You write that “well intentioned human interventions can have unpredictable and disastrous microbiological consequences.” Can you elaborate?

There is no doubt that these medical interventions were quite effective at reducing the impact of a few of the very common infectious diseases, reducing the incidence and impact of sleeping sickness, for example. They benefited the Africans to some extent. But they also benefited the colonial system, because their other goal was to be useful for the colonial project. You needed workers for the companies for the plantations, for the mines, and so on. And if you wanted workers you had to keep them in good health.

These [“well-intentioned”] interventions eventually, in my opinion, led to the emergence of HIV/AIDS.

In the 1980s, the scientific community was unprepared for what we now know to be HIV/AIDS. Do you think the scientific community is better prepared for new pathogens today?

Yes. I think the technology to investigate emerging infections is infinitely better now than it was in 1981. For example, look at H1N1, the influenza virus that spread two or three years ago in Mexico and from there to the United States and Canada. When it emerged in Mexico, within a few weeks—even a few days—the whole genome of the virus was sequenced. People had the tools to determine rapidly that it was a mixture virus from humans, pigs and birds or chickens.

In 1981 it took a few years before the virus [causing AIDS] was identified. The tools that they were using then for detecting viruses, the cell culture and so on, were difficult and not very effective. Since then there’s been really dramatic improvement in molecular biology.

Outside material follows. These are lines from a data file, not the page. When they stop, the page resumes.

Definition trim_end (p : ascii → bool) (s : string) : string := rev_string (trim_start p (rev_string s)).
Definition trim_both (p : ascii → bool) (s : string) : string := trim_end p (trim_start p s).

(** The blanks a header value can hold. *)
Definition blank (c : ascii) : bool := Ascii.eqb c " " || Ascii.eqb c (ascii_of_N 9).
Definition quote (c : ascii) : bool := Ascii.eqb c (ascii_of_N 34).

(** [str::parse::<u32>]. *)
Definition parse_u32 (s : string) : option N :=
  n ← parse_u64 s; if n <=? u32_max then Some n else None.

(** One pair of the list: the later one wins, also when it does not parse. *)
Definition leader_pair (acc : option N * option string) (pair : string) : option N * option string :=
  match split_once ":" (trim_both blank pair) with
  | None => acc
  | Some (key, value) =>
      let key := trim_both quote (trim_both blank key) in
      let value := trim_both quote (trim_both blank value) in
      if String.eqb key "leader_id" then (parse_u32 value, acc.2)
      else if String.eqb key "address" then (acc.1, Some value)
      else acc
  end.

(** [header]: the value of [x-raft-leader], if the status has one. *)
Definition parse_leader_from_metadata (header : option string) : option LeaderHint :=
  s ← header;
  let s := trim_end (Ascii.eqb "}") (trim_start (Ascii.eqb "{") (trim_both blank s)) in
  let '(leader_id, address) := foldl leader_pair (None, None) (split "," s) in
  id ← leader_id; addr ← address; Some (mkLeaderHint id addr).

Your history of HIV is also a history of modern medicine. Do you think the medical community has learned its lesson about “well-intentioned” medical interventions and unpredictable consequences?

I think time will tell, and we’ll see how my book is accepted by the medical establishment. I hope the lesson will be taken. I really hope that people who read the book will think in the future, “OK, let’s be cautious when we do this.” In the final chapter I give an example—the idea of sending some humans to the planet Mars and bringing them back to the Earth. We have to think really hard—is that really a good idea?

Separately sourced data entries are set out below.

(** The loop over the voters: the peers that are called, each once and without this
    node, and among them those with a connection. *)
Fixpoint start_calls (m : RaftMembership) (now : N) (dial : N → option string) (peers : list NodeMeta)
    (peer_ids : gset N) (tasks : list N) (l : PeerLinks) : option (PeerLinks * gset N * list N) :=
  match peers with
  | [] => Some (l, peer_ids, tasks)
  | peer :: peers =>
      let peer_id := nm_id peer in
      if (peer_id =? my_id) || bool_decide (peer_id ∈ peer_ids) then start_calls m now dial peers peer_ids tasks l
      else
        let peer_ids := {[peer_id]} ∪ peer_ids in
        '(l, channel) ← get_peer_channel config m now peer_id Control (dial peer_id) l;
        match channel with
        | None => start_calls m now dial peers peer_ids tasks l
        | Some _ => start_calls m now dial peers peer_ids (tasks ++ [peer_id]) l
        end
  end.

(** [attempt id] has the attempts of the call to node [id], or is [None] if its task
    panics. *)
Definition send_cluster_update (m : RaftMembership) (now : N) (retry : RetryPolicies.t) (dial : N → option string)
    (attempt : N → option (nat → Attempt ClusterConfUpdateResponse Status)) (l : PeerLinks)
    : option (PeerLinks * (ClusterUpdateResult + NetworkError)) :=
  match voters m with
  | [] => Some (l, inr (EmptyPeerList "send_cluster_update"))
  | peers =>
      '(l, peer_ids, tasks) ← start_calls m now dial peers ∅ [] l;
      let response id :=
        match attempt id with
        | None => inr TaskFailed
        | Some attempt => (grpc_task_with_timeout_and_exponential_backoff (RetryPolicies.membership retry) attempt).1
        end in
      Some (l, inl (mkClusterUpdateResult peer_ids (completes _ (response <$> tasks))))
  end.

Are there safeguards that should be put in place?

Whenever novel interventions or approaches are developed, we need to maybe be more cautious and proceed slowly. At various steps of the process, [researchers should] try to make sure that there are not unintended consequences. For example, gene therapy—well, OK, it’s interesting, we might be able to treat very difficult diseases. But we have to make sure that by doing that we’re not causing some other unpredictable problems. We should monitor the possible emergence of unpredictable consequences before it is too late.

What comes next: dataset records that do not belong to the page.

(** * OBJ loading and arcball interaction of the WebGL viewer

    A shallow embedding of [OBJLoader] (load, parseVertex, parseFace,
    triangulateFace) and of [WebGlApp.updateCamera] /
    [WebGlApp.updateSceneNode], with the properties the specification states
    about them.

    Number model.  A JavaScript number is modelled by [number]: an exact
    rational, or one of the three special values NaN, +Infinity, -Infinity.
    In the embedding of the code, arithmetic on finite values is exact:
    the rounding of every result to binary64, overflow, the sign of zero
    and the binary32 entries of the vectors and matrices of glMatrix are
    left out.  The special values follow IEEE 754 (zero counts as +0 when
    it divides).  What is proved of that embedding does not rest on what
    it leaves out: which lines are read and which indices come out, which
    interaction mode runs, the order in which matrices are multiplied, how
    NaN spreads, products by 0 and 1, and formulas written with the
    operations of the code.

    [Binary64] defines the rounding.  The normalization of load and
    updateCamera are given a second time with every operation rounded
    (the definitions named [..._binary64]): what is stated of the
    normalization and of the zoom and pan frames is proved of both, and
    sample inputs show where rounding and overflow make the code differ
    from exact arithmetic. *)

From Stdlib Require Import List String Ascii Bool ZArith QArith Qcanon Lia Lqa.
From Stdlib Require FloatOps Uint63.
Import ListNotations.

Local Open Scope string_scope.
Local Open Scope list_scope.

(* ================================================================== *)
(** ** JavaScript numbers *)

Module JsNumber.

Inductive number : Type :=
| Fin (q : Qc)
| PInf
| NInf
| NaN.

Definition of_Z (z : Z) : number := Fin (Q2Qc (inject_Z z)).

Definition zero : number := of_Z 0.
Definition one : number := of_Z 1.
Definition two : number := of_Z 2.

Definition is_finite (x : number) : bool :=
  match x with Fin _ => true | _ => false end.

Definition is_nan (x : number) : bool :=
  match x with NaN => true | _ => false end.

Definition Qc_eqb (a b : Qc) : bool := Qeq_bool a b.
Definition Qc_ltb (a b : Qc) : bool := negb (Qle_bool b a).
Definition Qc_leb (a b : Qc) : bool := Qle_bool a b.

(** Sign of a finite value: [Lt] negative, [Eq] zero, [Gt] positive. *)
Definition Qc_sign (a : Qc) : comparison := (0 ?= a)%Q.

Definition neg (x : number) : number :=
  match x with
  | Fin a => Fin (- a)
  | PInf => NInf
  | NInf => PInf
  | NaN => NaN
  end.

(** Sum, product and quotient; on finite values the exact ones, before
    JavaScript rounds them to binary64 ([Binary64.add64] and the like are
    the rounded ones). *)
Definition add (x y : number) : number :=
  match x, y with
  | NaN, _ | _, NaN => NaN
  | Fin a, Fin b => Fin (a + b)
  | PInf, NInf | NInf, PInf => NaN
  | PInf, _ | _, PInf => PInf
  | NInf, _ | _, NInf => NInf
  end.

Definition sub (x y : number) : number := add x (neg y).

(** An infinity with the sign of a finite factor; NaN when the factor is 0. *)
Definition inf_times (positive : bool) (a : Qc) : number :=
  match Qc_sign a with
  | Eq => NaN
  | Lt => if positive then PInf else NInf
  | Gt => if positive then NInf else PInf
  end.

Definition mul (x y : number) : number :=
  match x, y with
  | NaN, _ | _, NaN => NaN
  | Fin a, Fin b => Fin (a * b)
  | PInf, Fin b => inf_times true b
  | NInf, Fin b => inf_times false b
  | Fin a, PInf => inf_times true a
  | Fin a, NInf => inf_times false a
  | PInf, PInf | NInf, NInf => PInf
  | PInf, NInf | NInf, PInf => NInf
  end.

Previous histories and theories about how HIV came into being blamed one group or another, but your story seems to focus on the complexity of facts instead of casting blame. Do you feel The Origins of AIDS will reduce stigma?

Absolutely. I’m not blaming anybody. There was a lot of transmission, I believe, in the early stages of the epidemic through medical interventions. But honestly, if I had been a doctor working in Africa in the 1930s I would have done the same thing these people did. There was no way they could [have] predicted what would happen. So I think the idea is not to lay the blame on anybody, but just to tell the story. Then, at the end, I try to draw lessons from that history. Other people maybe would draw different lessons, and that’s OK.

But blame should not be laid on any person or individual. Certainly this famous story of Patient Zero—the French Canadian airline steward, who was [falsely] identified as having started the epidemic—I think this story of Patient Zero becomes difficult to sustain if you read the whole story in my book. This guy certainly traveled a lot. He might have infected, I don’t know, a few dozen other gay men he had sex with. But to lay the blame [of the entire pandemic] on that person, I think that was really unfair.

As the book shows, it’s a complicated story. There’s been so much work on the virus in many countries around the world. No other infectious agent has been inspected as thoroughly as HIV, so it’s possible to put all the pieces together. And that’s what I’ve tried to do in the book.